Required action: Return exactly the lines of the entries, from the one with "(Told (Select Inetd.FD_SETSIZE" to the last.

[Collected data entries]

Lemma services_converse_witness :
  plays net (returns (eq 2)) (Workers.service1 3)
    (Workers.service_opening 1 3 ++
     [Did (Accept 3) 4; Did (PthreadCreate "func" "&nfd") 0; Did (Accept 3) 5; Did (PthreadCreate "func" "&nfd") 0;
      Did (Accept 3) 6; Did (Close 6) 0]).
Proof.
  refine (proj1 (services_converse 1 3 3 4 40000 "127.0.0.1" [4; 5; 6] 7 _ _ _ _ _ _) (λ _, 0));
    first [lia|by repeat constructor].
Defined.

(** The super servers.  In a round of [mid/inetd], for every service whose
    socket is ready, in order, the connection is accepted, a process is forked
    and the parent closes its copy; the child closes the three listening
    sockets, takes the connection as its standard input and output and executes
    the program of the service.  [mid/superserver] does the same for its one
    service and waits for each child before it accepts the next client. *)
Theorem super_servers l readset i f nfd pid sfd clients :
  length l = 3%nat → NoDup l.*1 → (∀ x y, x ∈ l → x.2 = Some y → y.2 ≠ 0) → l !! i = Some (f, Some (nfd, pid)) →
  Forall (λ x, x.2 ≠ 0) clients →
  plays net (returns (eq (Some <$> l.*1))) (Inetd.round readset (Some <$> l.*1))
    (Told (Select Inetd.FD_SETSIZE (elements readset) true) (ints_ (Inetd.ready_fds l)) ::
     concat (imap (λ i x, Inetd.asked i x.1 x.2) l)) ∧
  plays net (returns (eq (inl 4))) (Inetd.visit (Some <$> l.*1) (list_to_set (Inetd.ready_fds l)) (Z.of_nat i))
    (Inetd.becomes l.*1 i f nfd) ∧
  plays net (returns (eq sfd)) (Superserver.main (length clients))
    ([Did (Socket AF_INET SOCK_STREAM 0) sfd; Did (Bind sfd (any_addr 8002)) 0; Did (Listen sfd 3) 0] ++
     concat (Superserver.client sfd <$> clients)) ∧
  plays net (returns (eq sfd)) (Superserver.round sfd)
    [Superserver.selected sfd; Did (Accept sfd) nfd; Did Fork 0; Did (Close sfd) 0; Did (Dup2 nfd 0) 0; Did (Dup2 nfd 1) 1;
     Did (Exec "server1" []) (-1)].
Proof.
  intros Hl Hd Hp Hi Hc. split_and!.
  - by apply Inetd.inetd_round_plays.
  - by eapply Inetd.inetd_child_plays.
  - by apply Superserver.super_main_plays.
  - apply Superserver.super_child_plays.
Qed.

Response below:
    (Told (Select Inetd.FD_SETSIZE (elements readset) true) (ints_ (Inetd.ready_fds l)) ::
     concat (imap (λ i x, Inetd.asked i x.1 x.2) l)) ∧
  plays net (returns (eq (inl 4))) (Inetd.visit (Some <$> l.*1) (list_to_set (Inetd.ready_fds l)) (Z.of_nat i))
    (Inetd.becomes l.*1 i f nfd) ∧
  plays net (returns (eq sfd)) (Superserver.main (length clients))
    ([Did (Socket AF_INET SOCK_STREAM 0) sfd; Did (Bind sfd (any_addr 8002)) 0; Did (Listen sfd 3) 0] ++
     concat (Superserver.client sfd <$> clients)) ∧
  plays net (returns (eq sfd)) (Superserver.round sfd)
    [Superserver.selected sfd; Did (Accept sfd) nfd; Did Fork 0; Did (Close sfd) 0; Did (Dup2 nfd 0) 0; Did (Dup2 nfd 1) 1;
     Did (Exec "server1" []) (-1)].
Proof.
  intros Hl Hd Hp Hi Hc. split_and!.
  - by apply Inetd.inetd_round_plays.
  - by eapply Inetd.inetd_child_plays.
  - by apply Superserver.super_main_plays.
  - apply Superserver.super_child_plays.
Qed.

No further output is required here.